I wake up thinking: bugger, bugger, bugger.
I have decided that I have got into bad habits with my horse and must go back to square one and start from the beginning. I have grown cocky, and lax. I have let things slide.
I am stern with myself. As if to set the thing in stone, I make this confession on a forum which practises this kind of horsemanship. I say that I understand that going back to Square One does not mean I have to wear the red badge of shame. All the same, secretly, I feel a tiny scarlet pin of mortification on my lapel.
I march down to the field this morning, fired with good resolutions. I shall take myself and the mare back to the start, and be strict and proper, and not allow those pesky bad habits to creep in. The horse looks slightly surprised, but goes with it. She is sound again after her horrid abscess and full of spring beans. I have a lovely free-school and do a delightful hooking on. She follows me round the field like a dopy old hound.
The Horse Talker arrives, and I bring Red up to the shed, and start mixing up her breakfast. With enthusiasm, I explain to the HT my new plan. It’s going to be high-end, full steam ahead, no messing, serious work. I shall be ruthless with myself. There will be no more sloppiness.
The Horse Talker, who is practical and wise, looks at me quizzically, and says: ‘Why?’
I explain that I was concerned that Red had spent Sunday with a bit of separation anxiety, as the little Paint was taken away on a great adventure to Glen Tanar. There had been some shouting, some staring, some scanning of the woods, some beady examination of the cows. (The red mare was clearly convinced that her filly had run away to join the cow circus.) Then, when her friend finally returned, Red had bawled her head off and pranced about like a Lipizzaner stallion, with her tail stuck straight in the air.
‘If I’d done the groundwork right,’ I said, ‘she would not have paid any mind.’
‘She was just a bit excited,’ said the Horse Talker, in a forgiving tone. There was a pause. ‘You know,’ she said, ‘you’ve got a really good horse.’
She looked at the red mare. The two humans were in the shed, with the big doors wide open. Red was standing at the entrance, where I had left her, watching me mix up her feed. We had been talking for ten minutes, and the mare had not moved a muscle. She was not tethered in any way.
‘Damn it,’ I said. ‘She is a really good horse. Am I trying to live a life, or prove a point?’
I always come back to this. Some of the time, I am ashamed to say, I am trying to prove a point. Look at me, look at me, tell me I done good. Give me strokes and thumbs-ups and rosettes and gold stars. Give me compliments, which I can hoard up against a long, cold winter.
I think of my dad, who did nothing for public consumption. He loved winning races and singing songs and making people laugh, but he did those things for their own sake, I think, rather than for acclamation. He did not know what to do with a compliment if one were given to him. He would put it in his pocket and shuffle his feet and buy you a drink and change the subject.

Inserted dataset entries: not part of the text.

(* ===== verification/RelayReply.v ===== *)
(** * src/domain_fronter.rs: the answer of a deployment, proved *)

From stdpp Require Import prelude.
From S2P Require Import Prelude RustStr HttpText HttpRead HttpRewrite RelayJson.
#[local] Open Scope Z_scope.

(** ** The status line *)
Definition plain_text (s : str) : bool := forallb (fun c => between 32 c 126) s && negb (bool_decide (s = [])).

Lemma status_text_plain code : plain_text (status_text code) = true.
Proof. unfold status_text. repeat case_match; vm_compute; reflexivity. Qed.

Lemma plain_text_spec s : plain_text s = true -> Forall is_ascii s /\ 10 ∉ s /\ last s <> Some 13 /\ s <> [].
Proof.
  unfold plain_text. intros [H Hn]%andb_true_iff. apply negb_true_iff, bool_decide_eq_false in Hn. rewrite forallb_forall in H.
  assert (forall c, c ∈ s -> 32 <= c <= 126) as Hr by (intros c Hc%list_elem_of_In%H; unfold between in Hc; lia).
  split_and!; [apply Forall_forall; intros c Hc%Hr; unfold is_ascii; lia|intros Hc%Hr; lia| |done].
  intros [l El]%last_Some. assert (13 ∈ s) as Hc by (rewrite El; set_solver). apply Hr in Hc. lia.
Qed.

Definition status_line (status : Z) (reason : str) : bytes := lit "HTTP/1.1 " ++ dec_string status ++ [32] ++ reason.

Lemma status_line_ascii status reason : 0 <= status -> plain_text reason = true -> Forall is_ascii (status_line status reason).
Proof.
  intros Hs (Ha & _)%plain_text_spec. unfold status_line.
  apply Forall_app. split; [|apply Forall_app; split; [by apply dec_string_ascii|constructor; [done|done]]].
  apply Forall_forall. intros c Hc. assert (between 0 c 127 = true) as H; [|unfold between in H; unfold is_ascii; lia].
  revert c Hc. apply Forall_forall, (bool_decide_eq_true_1 _). vm_compute. reflexivity.
Qed.

Lemma status_line_ok status reason : 0 <= status -> plain_text reason = true -> ok_line (status_line status reason).
Proof.
  intros Hs (_ & Hl & _ & _)%plain_text_spec. unfold ok_line, status_line. split; [|done].
  rewrite !elem_of_app, list_elem_of_singleton. intros [H|[H|[H|H]]]; [by apply (lit_no 10 "HTTP/1.1 ") in H| |done|done].
  by apply dec_string_not_elem in H.
Qed.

I think of writing, and all I know about it. Much of it is still a mystery to me. But I do know that you should never sit down to write a book because you want money or love or awards or good reviews or your name in the papers. You must write it for its own true self. You must write because you love language, and you want to tell stories, and you are curious about the human condition.
Authenticity, I think. Along with kindness and stoicism, authenticity is the virtue I admire the most.
Whether I am working a horse or writing a sentence, I do think it is important to pay attention to the small things. I do think it is vital to be rigorous. I do think one must be honest and humble and sometimes go back to the beginning. I think one must try to be better.
But the Horse Talker is right. The good question is why. Pointless lashing for lack of idiot perfection is tiring and useless. Context is queen. It’s not just what you do, but why you do it.
I want to work carefully and correctly with my mare, because this will give her a foundation of security. If she can trust her human, she will be happy. I want a happy horse. I want to write a good sentence because of the sheer, visceral joy of the dancing language on the page.
The rest is just jam.
Today’s pictures:
Are from the archive. I forgot to charge the camera battery:
As I finish this, I think of the craving for compliments that sometimes comes upon me. It is not a trait of which I am proud. I suppose it is fairly human, but when it roars in me, I generally think it a sign that something is not quite right. When one is easy in one’s own skin, one does not need outside validation. All the same, what is making me laugh now is that my best compliments are not always the obvious ones. Someone I admire said to me, not long ago, with a smile: ‘you are a slightly dotty lady who gets excited when she trots a horse round a field.’ For all that I occasionally think I want to model myself on AP McCoy or Mary King or William Fox-Pitt or Venetia Williams or the late, great Henry Cecil, those kind of people who have horses in their bones, who are at the absolute top of the tree, actually I’ll take that line and frame it in my heart. It makes me laugh. It is my best kind of compliment, mostly because it is true.